Extracted information below:
Lemma fixed_point q s : 0 <= q < P53 -> 0 <= s <= 1074 ->
  round_units (q * 2 ^ s) 1 < inf_bits /\ units (round_units (q * 2 ^ s) 1) = q * 2 ^ s.
Proof using Type.
  clear Hms. intros Hq Hs. assert (Hb : q * 2 ^ s < units inf_bits).
  { rewrite units_inf. pose proof (pow2_pos s ltac:(lia)).
    replace (2 ^ 2046) with (2 ^ s * 2 ^ (2046 - s)) by (rewrite <- Z.pow_add_r by lia; f_equal; lia).
    assert (2 ^ 972 <= 2 ^ (2046 - s)) by (apply Z.pow_le_mono_r; lia).
    assert (4 <= 2 ^ 972) by (change 4 with (2 ^ 2); apply Z.pow_le_mono_r; lia). nia. }
  destruct (exact_magnitude q s Hq ltac:(lia) Hb) as (k & Hk & Hu & ->). lia.
Qed.

Lemma ms_secs_enclosed :
  finite ms_secs /\ sign ms_secs = false /\
  (ms * 4096 - 1) * 2 ^ 1062 <= value ms_secs * 1000 <= (ms * 4096 + 1) * 2 ^ 1062.
Proof using Hms.
  change (2 ^ 40) with 1099511627776 in Hms. set (q := ms * 4194304 / 1000).
  pose proof (Z_div_mod_eq_full (ms * 4194304) 1000) as Hd. pose proof (Z.mod_pos_bound (ms * 4194304) 1000 ltac:(lia)) as Hr.
  fold q in Hd. assert (Hq : 0 <= q /\ q + 1 < P53) by lia.
  assert (Hv : ms_secs = round_units (ms * U) 1000) by (apply div_num; lia).
  pose proof (pow2_pos 1052 ltac:(lia)) as H2.
  assert (HU : U = 4194304 * 2 ^ 1052) by (change 4194304 with (2 ^ 22); rewrite <- Z.pow_add_r by lia; reflexivity).
  assert (HU' : 2 ^ 1062 = 1024 * 2 ^ 1052) by (change 1024 with (2 ^ 10); rewrite <- Z.pow_add_r by lia; reflexivity).
  destruct (fixed_point q 1052 ltac:(lia) ltac:(lia)) as [Hlo Hlo'].
  destruct (fixed_point (q + 1) 1052 ltac:(lia) ltac:(lia)) as [Hhi Hhi'].
  pose proof (round_units_mono (q * 2 ^ 1052) 1 (ms * U) 1000) as Hmlo.
  pose proof (round_units_mono (ms * U) 1000 ((q + 1) * 2 ^ 1052) 1) as Hmhi.
  rewrite HU in *. set (t := 2 ^ 1052) in *. clearbody t.
  rewrite <- Hv in *. clear Hv.
  assert (H1 : round_units (q * t) 1 <= ms_secs) by (apply Hmlo; nia).
  assert (H3 : ms_secs <= round_units ((q + 1) * t) 1) by (apply Hmhi; nia).
  pose proof (round_units_range (q * t) 1 ltac:(nia) ltac:(lia)).
  assert (Hfin : finite ms_secs /\ sign ms_secs = false /\ value ms_secs = units ms_secs).
  { replace ms_secs with (signed false ms_secs) by (unfold signed; lia).
    split; [apply signed_finite; lia|]. rewrite sign_signed, value_signed by lia.
    split; [done|]. unfold signed. f_equal. lia. }
  destruct Hfin as (Hf & Hs & Hval). split; [done|]. split; [done|]. rewrite Hval, HU'.
  pose proof (units_mono (round_units (q * t) 1) ms_secs ltac:(lia)).
  pose proof (units_mono ms_secs (round_units ((q + 1) * t) 1) ltac:(lia)). nia.
Qed.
End of Extracted information.
What the task asks: The entries above must be output exactly, with every line preserved.

Expected answer:
Lemma fixed_point q s : 0 <= q < P53 -> 0 <= s <= 1074 ->
  round_units (q * 2 ^ s) 1 < inf_bits /\ units (round_units (q * 2 ^ s) 1) = q * 2 ^ s.
Proof using Type.
  clear Hms. intros Hq Hs. assert (Hb : q * 2 ^ s < units inf_bits).
  { rewrite units_inf. pose proof (pow2_pos s ltac:(lia)).
    replace (2 ^ 2046) with (2 ^ s * 2 ^ (2046 - s)) by (rewrite <- Z.pow_add_r by lia; f_equal; lia).
    assert (2 ^ 972 <= 2 ^ (2046 - s)) by (apply Z.pow_le_mono_r; lia).
    assert (4 <= 2 ^ 972) by (change 4 with (2 ^ 2); apply Z.pow_le_mono_r; lia). nia. }
  destruct (exact_magnitude q s Hq ltac:(lia) Hb) as (k & Hk & Hu & ->). lia.
Qed.

Lemma ms_secs_enclosed :
  finite ms_secs /\ sign ms_secs = false /\
  (ms * 4096 - 1) * 2 ^ 1062 <= value ms_secs * 1000 <= (ms * 4096 + 1) * 2 ^ 1062.
Proof using Hms.
  change (2 ^ 40) with 1099511627776 in Hms. set (q := ms * 4194304 / 1000).
  pose proof (Z_div_mod_eq_full (ms * 4194304) 1000) as Hd. pose proof (Z.mod_pos_bound (ms * 4194304) 1000 ltac:(lia)) as Hr.
  fold q in Hd. assert (Hq : 0 <= q /\ q + 1 < P53) by lia.
  assert (Hv : ms_secs = round_units (ms * U) 1000) by (apply div_num; lia).
  pose proof (pow2_pos 1052 ltac:(lia)) as H2.
  assert (HU : U = 4194304 * 2 ^ 1052) by (change 4194304 with (2 ^ 22); rewrite <- Z.pow_add_r by lia; reflexivity).
  assert (HU' : 2 ^ 1062 = 1024 * 2 ^ 1052) by (change 1024 with (2 ^ 10); rewrite <- Z.pow_add_r by lia; reflexivity).
  destruct (fixed_point q 1052 ltac:(lia) ltac:(lia)) as [Hlo Hlo'].
  destruct (fixed_point (q + 1) 1052 ltac:(lia) ltac:(lia)) as [Hhi Hhi'].
  pose proof (round_units_mono (q * 2 ^ 1052) 1 (ms * U) 1000) as Hmlo.
  pose proof (round_units_mono (ms * U) 1000 ((q + 1) * 2 ^ 1052) 1) as Hmhi.
  rewrite HU in *. set (t := 2 ^ 1052) in *. clearbody t.
  rewrite <- Hv in *. clear Hv.
  assert (H1 : round_units (q * t) 1 <= ms_secs) by (apply Hmlo; nia).
  assert (H3 : ms_secs <= round_units ((q + 1) * t) 1) by (apply Hmhi; nia).
  pose proof (round_units_range (q * t) 1 ltac:(nia) ltac:(lia)).
  assert (Hfin : finite ms_secs /\ sign ms_secs = false /\ value ms_secs = units ms_secs).
  { replace ms_secs with (signed false ms_secs) by (unfold signed; lia).
    split; [apply signed_finite; lia|]. rewrite sign_signed, value_signed by lia.
    split; [done|]. unfold signed. f_equal. lia. }
  destruct Hfin as (Hf & Hs & Hval). split; [done|]. split; [done|]. rewrite Hval, HU'.
  pose proof (units_mono (round_units (q * t) 1) ms_secs ltac:(lia)).
  pose proof (units_mono ms_secs (round_units ((q + 1) * t) 1) ltac:(lia)). nia.
Qed.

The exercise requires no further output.